Records drawn from a dataset:
────────────────

(** * Task board: ordering, optimistic cache and realtime resync

    A shallow embedding of the client-side reconciliation core of the task
    board: the gateway functions of [lib/supabase], the query hook
    [useSupabaseQuery], the board hook [useBoard], and the drag handler
    [handleDragEnd] and the form handlers of [App.tsx].

    Conventions of the embedding.
    - JavaScript numbers holding positions are integers ([Z]); ids, titles
      and timestamps are strings.
    - An [async] function is a program of type [Async]: a tree whose nodes
      read or update the React state or await a gateway call, and whose
      leaves return or throw.  [run] executes such a program against the
      answers of the remote store; [suspend] stops it at its first [await]
      and gives the state the presentation layer renders meanwhile.
    - The remote store is an oracle ([Supabase]): one answer per request.
      Nothing is assumed about the answers. *)

From Stdlib Require Import List String ZArith Bool Lia Arith DecimalString.
From Stdlib Require Import Permutation Sorting.Sorted.
Import ListNotations.
Local Open Scope string_scope.
Local Open Scope list_scope.
Local Open Scope Z_scope.

(** ** Data model ([lib/database.types]) *)

Inductive Priority := low | medium | high.

Record Column := mkColumn {
  c_id : string;
  c_title : string;
  c_position : Z;
  c_user_id : string;
  c_created_at : string;
  c_updated_at : string
}.

Record Task := mkTask {
  id : string;
  title : string;
  priority : Priority;
  column_id : string;
  position : Z;
  user_id : string;
  created_at : string;
  updated_at : string
}.

(** The argument of [updateTask]: every field is optional. *)
Record TaskPatch := mkPatch {
  p_title : option string;
  p_priority : option Priority;
  p_column_id : option string;
  p_position : option Z
}.

(** One element of a position batch: [{ id, position, column_id }]. *)
Record PositionUpdate := mkUpdate {
  u_id : string;
  u_position : Z;
  u_column_id : string
}.

(** A thrown JavaScript value: an [Error] instance with its message, or
    anything else (for which [e instanceof Error] is false). *)
Inductive JsError :=
| ErrorObj (message : string)
| NonError (shown : string).

Inductive Outcome (A : Type) :=
| Returned (a : A)
| Threw (e : JsError).
Arguments Returned {A} a.
Arguments Threw {A} e.

Definition Priority_eqb (p q : Priority) : bool :=
  match p, q with
  | low, low | medium, medium | high, high => true
  | _, _ => false
  end.

(** ** Remote store gateway ([lib/supabase]) *)

(** A row of [select('id, title, priority')]. *)
Record TaskBrief := mkBrief {
  b_id : string;
  b_title : string;
  b_priority : Priority
}.

(** A record of the batch upsert.  A field holding [undefined] is absent
    from the request body: [None]. *)
Record UpsertRecord := mkUpsert {
  r_id : string;
  r_position : Z;
  r_column_id : string;
  r_user_id : string;
  r_title : option string;
  r_priority : option Priority
}.

(** The requests the gateway sends to the store. *)
Inductive Request :=
| AuthGetUser
| SelectColumns
| SelectTasks
| SelectTasksIn (ids : list string)
| InsertColumn (title : string) (position : Z) (user_id : string)
| UpdateColumnRow (id title : string)
| DeleteColumnRow (id : string)
| UpsertColumns (records : list (string * Z))
| InsertTask (title column_id : string) (priority : Priority) (position : Z)
             (user_id : string)
| UpdateTaskRow (id : string) (updates : TaskPatch)
| DeleteTaskRow (id : string)
| UpsertTasks (records : list UpsertRecord).

(** The answers of the store: [{ data, error }] of each request, an error
    being [inl]; [auth_getUser] is the id of the signed-in user, if any. *)
Record Supabase := mkSupabase {
  auth_getUser : option string;
  columns_select : JsError + list Column;
  tasks_select : JsError + list Task;
  tasks_select_in : list string -> JsError + option (list TaskBrief);
  columns_insert : string -> Z -> string -> JsError + Column;
  columns_update : string -> string -> JsError + Column;
  columns_delete : string -> option JsError;
  columns_upsert : list (string * Z) -> option JsError;
  tasks_insert : string -> string -> Priority -> Z -> string -> JsError + Task;
  tasks_update : string -> TaskPatch -> JsError + Task;
  tasks_delete : string -> option JsError;
  tasks_upsert : list UpsertRecord -> option JsError
}.

(** Result of a gateway function: what it returns or throws, and the
    requests it sent, in order. *)
Definition Remote (A : Type) : Type := (Outcome A * list Request)%type.

(** [if (error) throw error; return data] *)
Definition orThrow {A} (reply : JsError + A) (sent : list Request) : Remote A :=
  match reply with
  | inl error => (Threw error, sent)
  | inr data => (Returned data, sent)
  end.

Definition orThrowVoid (reply : option JsError) (sent : list Request) : Remote unit :=
  match reply with
  | Some error => (Threw error, sent)
  | None => (Returned tt, sent)
  end.

(** [new Map(pairs).get(k)]: the constructor sets the pairs in order, so
    the last pair with key [k] is the one found. *)
Definition Map_get {V} (pairs : list (string * V)) (k : string) : option V :=
  option_map snd (find (fun p => String.eqb (fst p) k) (rev pairs)).

Module Gateway.

Definition fetchColumns (sb : Supabase) : Remote (list Column) :=
  orThrow (columns_select sb) [SelectColumns].

Definition createColumn (sb : Supabase) (title : string) (position : Z)
  : Remote Column :=
  match auth_getUser sb with
  | None => (Threw (ErrorObj "Not authenticated"), [AuthGetUser])
  | Some uid =>
      orThrow (columns_insert sb title position uid)
              [AuthGetUser; InsertColumn title position uid]
  end.

Definition updateColumn (sb : Supabase) (id title : string) : Remote Column :=
  orThrow (columns_update sb id title) [UpdateColumnRow id title].

Definition deleteColumn (sb : Supabase) (id : string) : Remote unit :=
  orThrowVoid (columns_delete sb id) [DeleteColumnRow id].

Definition updateColumnPositions (sb : Supabase) (updates : list (string * Z))
  : Remote unit :=
  orThrowVoid (columns_upsert sb updates) [UpsertColumns updates].

Definition fetchTasks (sb : Supabase) : Remote (list Task) :=
  orThrow (tasks_select sb) [SelectTasks].

Definition createTask (sb : Supabase) (title columnId : string)
  (priority : Priority) (position : Z) : Remote Task :=
  match auth_getUser sb with
  | None => (Threw (ErrorObj "Not authenticated"), [AuthGetUser])
  | Some uid =>
      orThrow (tasks_insert sb title columnId priority position uid)
              [AuthGetUser; InsertTask title columnId priority position uid]
  end.

Definition updateTask (sb : Supabase) (id : string) (updates : TaskPatch)
  : Remote Task :=
  orThrow (tasks_update sb id updates) [UpdateTaskRow id updates].

Definition deleteTask (sb : Supabase) (id : string) : Remote unit :=
  orThrowVoid (tasks_delete sb id) [DeleteTaskRow id].

(** The records of the upsert, from the rows the lookup returned
    ([currentTasks], [None] for [null]). *)
Definition upsertRecords (uid : string) (currentTasks : option (list TaskBrief))
  (updates : list PositionUpdate) : list UpsertRecord :=
  let rows := match currentTasks with Some rows => rows | None => [] end in
  let taskTitles := map (fun task => (b_id task, b_title task)) rows in
  let taskPriorities := map (fun task => (b_id task, b_priority task)) rows in
  map (fun u =>
         {| r_id := u_id u;
            r_position := u_position u;
            r_column_id := u_column_id u;
            r_user_id := uid;
            r_title := Map_get taskTitles (u_id u);
            r_priority := Map_get taskPriorities (u_id u) |})
      updates.

Definition updateTaskPositions (sb : Supabase) (updates : list PositionUpdate)
  : Remote unit :=
  match auth_getUser sb with
  | None => (Threw (ErrorObj "Not authenticated"), [AuthGetUser])
  | Some uid =>
      let ids := map u_id updates in
      match tasks_select_in sb ids with
      | inl fetchError => (Threw fetchError, [AuthGetUser; SelectTasksIn ids])
      | inr currentTasks =>
          let records := upsertRecords uid currentTasks updates in
          orThrowVoid (tasks_upsert sb records)
                      [AuthGetUser; SelectTasksIn ids; UpsertTasks records]
      end
  end.

End Gateway.

(** ** Asynchronous programs over the React state *)

Inductive Table := columns | tasks.

Definition Row (t : Table) : Type :=
  match t with columns => Column | tasks => Task end.

(** The calls of the hooks into the gateway. *)
Inductive GatewayCall :=
| Fetch (t : Table)
| CreateColumn (title : string) (position : Z)
| UpdateColumn (id title : string)
| DeleteColumn (id : string)
| CreateTask (title columnId : string) (priority : Priority) (position : Z)
| UpdateTask (id : string) (updates : TaskPatch)
| DeleteTask (id : string)
| UpdateTaskPositions (updates : list PositionUpdate).

Definition ReplyOf (c : GatewayCall) : Type :=
  match c with
  | Fetch t => list (Row t)
  | CreateColumn _ _ | UpdateColumn _ _ => Column
  | CreateTask _ _ _ _ | UpdateTask _ _ => Task
  | DeleteColumn _ | DeleteTask _ | UpdateTaskPositions _ => unit
  end.

Definition gateway (sb : Supabase) (c : GatewayCall) : Remote (ReplyOf c) :=
  match c return Remote (ReplyOf c) with
  | Fetch columns => Gateway.fetchColumns sb
  | Fetch tasks => Gateway.fetchTasks sb
  | CreateColumn title position => Gateway.createColumn sb title position
  | UpdateColumn id title => Gateway.updateColumn sb id title
  | DeleteColumn id => Gateway.deleteColumn sb id
  | CreateTask title columnId priority position =>
      Gateway.createTask sb title columnId priority position
  | UpdateTask id updates => Gateway.updateTask sb id updates
  | DeleteTask id => Gateway.deleteTask sb id
  | UpdateTaskPositions updates => Gateway.updateTaskPositions sb updates
  end.

(** A remote write is any gateway call other than a list fetch. *)
Definition isWrite (c : GatewayCall) : bool :=
  match c with Fetch _ => false | _ => true end.

(** The body of an [async] function over a state of type [S]. *)
Inductive Async (S A : Type) : Type :=
| Ret (o : Outcome A)
| Get (k : S -> Async S A)
| Modify (f : S -> S) (k : Async S A)
| Await (c : GatewayCall) (k : Outcome (ReplyOf c) -> Async S A).
Arguments Ret {S A} o.
Arguments Get {S A} k.
Arguments Modify {S A} f k.
Arguments Await {S A} c k.
(** * ElTetrado: structure parsing, residue grouping and DSSR import

    A shallow embedding of [eltetrado/structure.py] (parsers for the
    fixed-column PDB format and the tag-based mmCIF format, the residue
    grouper and the name resolution) and of the DSSR import of
    [eltetrado/cli.py], with the properties of the specification that
    concern them.

    Conventions.
    - A Python [str] is a [string]; its characters are read as code points
      below 256, so indices and slices count characters as Python does.
    - A Python [int] is a [Z].
    - A Python exception is a value of [exn]; code that may raise returns
      [exn + A] and errors propagate through the bind of [result].
    - A [dict] is a [gmap], a [frozenset] is a [gset]. *)

From Stdlib Require Import ZArith String Ascii.
From stdpp Require Import base option list gmap sets strings.

Local Open Scope string_scope.
Local Open Scope Z_scope.
Local Open Scope list_scope.

(** ** Python exceptions *)

Inductive exn : Type :=
  | RuntimeError (msg : string)
  | TypeError
  | ValueError
  | KeyError (key : string)
  | IndexError
  | AttributeError.

#[global] Instance exn_eq_dec : EqDecision exn.
Proof. solve_decision. Defined.

Definition result (A : Type) : Type := exn + A.

Definition raise {A} (e : exn) : result A := inl e.

#[global] Instance result_ret : MRet result := λ A x, inr x.
#[global] Instance result_bind : MBind result := λ A B f m,
  match m with
  | inl e => inl e
  | inr x => f x
  end.

Definition raises {A} (m : result A) : Prop := ∃ e, m = inl e.

(** ** Python built-ins on [str] *)

Module Py.

(** [str.isspace] on one character (code points below 256). *)
Definition isspace (c : ascii) : bool :=
  let n := N_of_ascii c in
  ((9 <=? n) && (n <=? 13) || (28 <=? n) && (n <=? 32)
   || (n =? 133) || (n =? 160))%N.

Fixpoint lstrip (s : string) : string :=
  match s with
  | String c s' => if isspace c then lstrip s' else s
  | EmptyString => EmptyString
  end.

Fixpoint rstrip (s : string) : string :=
  match s with
  | EmptyString => EmptyString
  | String c s' =>
      match rstrip s' with
      | EmptyString => if isspace c then EmptyString else String c EmptyString
      | r => String c r
      end
  end.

────────────────

## WHAT IS EXPECTED
What are the lines above, starting at the one with "let rows := match" and ending at the one with "match t with"? Give them again exactly, and only them.

## RESPONSE BELOW
  let rows := match currentTasks with Some rows => rows | None => [] end in
  let taskTitles := map (fun task => (b_id task, b_title task)) rows in
  let taskPriorities := map (fun task => (b_id task, b_priority task)) rows in
  map (fun u =>
         {| r_id := u_id u;
            r_position := u_position u;
            r_column_id := u_column_id u;
            r_user_id := uid;
            r_title := Map_get taskTitles (u_id u);
            r_priority := Map_get taskPriorities (u_id u) |})
      updates.

Definition updateTaskPositions (sb : Supabase) (updates : list PositionUpdate)
  : Remote unit :=
  match auth_getUser sb with
  | None => (Threw (ErrorObj "Not authenticated"), [AuthGetUser])
  | Some uid =>
      let ids := map u_id updates in
      match tasks_select_in sb ids with
      | inl fetchError => (Threw fetchError, [AuthGetUser; SelectTasksIn ids])
      | inr currentTasks =>
          let records := upsertRecords uid currentTasks updates in
          orThrowVoid (tasks_upsert sb records)
                      [AuthGetUser; SelectTasksIn ids; UpsertTasks records]
      end
  end.

End Gateway.

(** ** Asynchronous programs over the React state *)

Inductive Table := columns | tasks.

Definition Row (t : Table) : Type :=
  match t with columns => Column | tasks => Task end.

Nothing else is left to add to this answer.